------ Material provided ------

(* ===== verification/Projector.v ===== *)
(** * The projector

    [oag-events/src/projector.rs]: what each event does to the graph tables.
    One definition per [project_*] function, statement for statement. *)

From S2P Require Import Prelude Core Envelope Store.

(** Transactions of the event layer; [storage] is the [?] on a repository
    call ([EventsError: From<StorageError>]). *)
Abbreviation txe := (stm db EventsError).
Definition storage {A} (m : tx A) : txe A := λ d, map_err StorageErr (m d).

Inductive ProjectionOutcome :=
  | OutcomeUnit
  | ActorDeclared (actor_id : hash32).

Section projector.
Context `{P : Platform} `{C : Codec}.

Definition parse_id (s : string) : result EventsError hash32 :=
  map_err IdError (Hash32_from_str s).

Definition Node_new (node_type identifier : string) (created : Z) : Node :=
  {| n_id := NodeId_from_canonical_identifier identifier; n_type := node_type;
     n_canonical_identifier := identifier; n_canonical_uri := None; n_name := None;
     n_description := None; n_metadata := Object []; n_created_at := created |}.
Definition Edge_new (subject : hash32) (predicate : string) (object : hash32) (created : Z) : Edge :=
  {| e_id := EdgeId_from_triple subject predicate object; e_subject := subject;
     e_predicate := predicate; e_object := object; e_created_at := created |}.

Definition resolve_or_create_node (identifier node_type : string) (created : Z) : txe hash32 :=
  let node_id := NodeId_from_canonical_identifier identifier in
  found ← storage (nodes_get_by_id node_id);
  _ ← (match found with
       | Some _ => mret ()
       | None => storage (nodes_insert_if_missing
                            (Node_new (NodeType_new node_type) identifier created))
       end);
  mret node_id.

Definition project_assert_relation (event_id : hash32) (created : Z)
    (p : AssertRelationPayload) : txe () :=
  subject_id ← resolve_or_create_node (ar_subject_identifier p) (ar_subject_type p) created;
  object_id ← resolve_or_create_node (ar_object_identifier p) (ar_object_type p) created;
  let predicate := Predicate_new (ar_predicate p) in
  let edge := Edge_new subject_id predicate object_id created in
  _ ← storage (edges_insert_if_missing edge);
  actor_id ← lift (parse_id (ar_actor_id p));
  method ← lift (ok_or (parse (ar_extraction_method p))
                   (UnknownExtractionMethod (ar_extraction_method p)));
  _ ← storage (assertions_insert
        {| a_id := event_id; a_edge_id := e_id edge; a_actor_id := actor_id;
           a_actor_confidence := ar_actor_confidence p; a_observed_at := ar_observed_at p;
           a_asserted_at := created; a_extraction_method := method; a_status := Active |});
  _ ← storage (add_ref event_id "assertion" event_id);
  _ ← storage (add_ref event_id "edge" (e_id edge));
  _ ← storage (add_ref event_id "node" subject_id);
  storage (add_ref event_id "node" object_id).

Definition build_evidence_metadata (pinned_cid : option string) (metadata : option json) : json :=
  let base := match metadata with Some (Object map) => map | _ => [] end in
  match pinned_cid with
  | Some cid => Object (map_insert "ipfs_cid" (Str cid) base)
  | None => Object base
  end.

(** [if get_by_id(id).await?.is_none() { return Err(NotFound(..)) }]. *)
Definition require_assertion (id : hash32) (what : string) : txe () :=
  found ← storage (assertions_get_by_id id);
  match found with Some _ => mret () | None => throw (NotFound what) end.

Definition project_add_evidence (event_id : hash32) (p : AddEvidencePayload) : txe () :=
  assertion_id ← lift (parse_id (ae_assertion_id p));
  _ ← require_assertion assertion_id ("assertion " +:+ ae_assertion_id p);
  type ← lift (ok_or (parse (ae_evidence_type p)) (UnknownExtractionMethod (ae_evidence_type p)));
  _ ← storage (assertions_insert_evidence
        {| v_id := event_id; v_assertion_id := assertion_id; v_type := type; v_uri := ae_uri p;
           v_title := ae_title p; v_excerpt := ae_excerpt p; v_content_hash := ae_content_hash p;
           v_observed_at := ae_observed_at p; v_retrieved_at := ae_retrieved_at p;
           v_metadata := build_evidence_metadata (ae_pinned_cid p) (ae_metadata p) |});
  storage (add_ref event_id "assertion" assertion_id).

Definition project_verify_assertion (event_id : hash32) (created : Z)
    (p : VerifyAssertionPayload) : txe () :=
  assertion_id ← lift (parse_id (va_assertion_id p));
  observer ← lift (parse_id (va_observer_actor_id p));
  _ ← require_assertion assertion_id ("assertion " +:+ va_assertion_id p);
  _ ← storage (assertions_insert_observation event_id assertion_id observer (va_result p)
                 (va_observed_at p) created);
  storage (add_ref event_id "assertion" assertion_id).

Definition project_dispute_assertion (event_id : hash32) (created : Z)
    (p : DisputeAssertionPayload) : txe () :=
  disputed ← lift (parse_id (da_disputed_assertion_id p));
  actor ← lift (parse_id (da_disputing_actor_id p));
  _ ← require_assertion disputed ("assertion " +:+ da_disputed_assertion_id p);
  _ ← storage (assertions_insert_dispute event_id disputed actor (da_reason p) created);
  _ ← storage (assertions_set_status disputed Disputed);
  storage (add_ref event_id "assertion" disputed).

Definition project_retract_assertion (event_id : hash32) (created : Z)
    (p : RetractAssertionPayload) : txe () :=
  retracted ← lift (parse_id (ra_retracted_assertion_id p));
  actor ← lift (parse_id (ra_actor_id p));
  _ ← require_assertion retracted ("assertion " +:+ ra_retracted_assertion_id p);
  _ ← storage (assertions_insert_retraction event_id retracted actor (ra_reason p) created);
  _ ← storage (assertions_set_status retracted Retracted);
  storage (add_ref event_id "assertion" retracted).

Definition project_supersede_assertion (event_id : hash32) (created : Z)
    (p : SupersedeAssertionPayload) : txe () :=
  old ← lift (parse_id (sa_old_assertion_id p));
  new ← lift (parse_id (sa_new_assertion_id p));
  actor ← lift (parse_id (sa_actor_id p));
  _ ← require_assertion old ("old assertion " +:+ to_hex old);
  _ ← require_assertion new ("new assertion " +:+ to_hex new);
  _ ← storage (assertions_insert_supersession event_id old new actor created);
  _ ← storage (assertions_set_status old Superseded);
  _ ← storage (add_ref event_id "assertion" old);
  storage (add_ref event_id "assertion" new).

(** A hexadecimal field of [n] bytes. *)
Definition decode_array (n : nat) (s : string) : result EventsError (bytes n) :=
  b ← map_err HexError (hex_decode s);
  ok_or (to_array n b) (BadSignatureLength (String.length b)).

Definition project_actor_declare (event_id : hash32) (created : Z)
    (p : ActorDeclarePayload) : txe hash32 :=
  type ← lift (ok_or (parse (ad_actor_type p)) (UnknownExtractionMethod (ad_actor_type p)));
  public_key ← lift (transpose (decode_array 32 <$> ad_public_key p));
  let seed := match ad_public_key p with Some k => k | None => to_hex event_id end in
  let actor_id := ActorId_derive seed in
  _ ← storage (actors_insert
        {| t_id := actor_id; t_type := type; t_name := ad_name p; t_public_key := public_key;
           t_identity_uri := ad_identity_uri p; t_metadata := Object []; t_created_at := created |});
  mret actor_id.

Definition project_node_alias (p : NodeAliasPayload) : txe () :=
  node_id ← lift (parse_id (na_node_id p));
  found ← storage (nodes_get_by_id node_id);
  match found with
  | None => throw (NotFound ("node " +:+ na_node_id p))
  | Some _ =>
      type ← lift (ok_or (parse (na_alias_type p)) (UnknownExtractionMethod (na_alias_type p)));
      storage (nodes_insert_alias {| na_node := node_id; na_text := na_alias p;
                                     na_type := type; na_source := None |})
  end.

Definition project_actor_key_add (created : Z) (p : ActorKeyAddPayload) : txe () :=
  actor ← lift (parse_id (ka_actor_id p));
  key_hash ← lift (decode_array 32 (ka_key_hash p));
  storage (actors_create_key key_hash actor (omap parse (ka_permissions p)) created).

Definition project_actor_key_revoke (created : Z) (p : ActorKeyRevokePayload) : txe () :=
  key_hash ← lift (decode_array 32 (kr_key_hash p));
  _ ← storage (actors_revoke_key key_hash created);
  mret ().

Definition unit_outcome (m : txe ()) : txe ProjectionOutcome := _ ← m; mret OutcomeUnit.

Definition project (event_id : hash32) (created : Z) (p : EventPayload) : txe ProjectionOutcome :=
  match p with
  | AssertRelation p => unit_outcome (project_assert_relation event_id created p)
  | AddEvidence p => unit_outcome (project_add_evidence event_id p)
  | VerifyAssertion p => unit_outcome (project_verify_assertion event_id created p)
  | DisputeAssertion p => unit_outcome (project_dispute_assertion event_id created p)
  | RetractAssertion p => unit_outcome (project_retract_assertion event_id created p)
  | SupersedeAssertion p => unit_outcome (project_supersede_assertion event_id created p)
  | ActorDeclare p => actor ← project_actor_declare event_id created p; mret (ActorDeclared actor)
  | ActorKeyAdd p => unit_outcome (project_actor_key_add created p)
  | ActorKeyRevoke p => unit_outcome (project_actor_key_revoke created p)
  | NodeAlias p => unit_outcome (project_node_alias p)
  end.
End projector.

(** One goal per payload, its [project_*] function in sight. *)
Ltac unfold_payloads :=
  cbn [project];
  unfold unit_outcome, project_assert_relation, project_add_evidence, project_verify_assertion,
    project_dispute_assertion, project_retract_assertion, project_supersede_assertion,
    project_actor_declare, project_actor_key_add, project_actor_key_revoke, project_node_alias.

------

● **Your goal**
Word for word, repeat the data from its first line through the line with "StorageErr (m d).", including both of those lines and no others.

● **Result**
(* ===== verification/Projector.v ===== *)
(** * The projector

    [oag-events/src/projector.rs]: what each event does to the graph tables.
    One definition per [project_*] function, statement for statement. *)

From S2P Require Import Prelude Core Envelope Store.

(** Transactions of the event layer; [storage] is the [?] on a repository
    call ([EventsError: From<StorageError>]). *)
Abbreviation txe := (stm db EventsError).
Definition storage {A} (m : tx A) : txe A := λ d, map_err StorageErr (m d).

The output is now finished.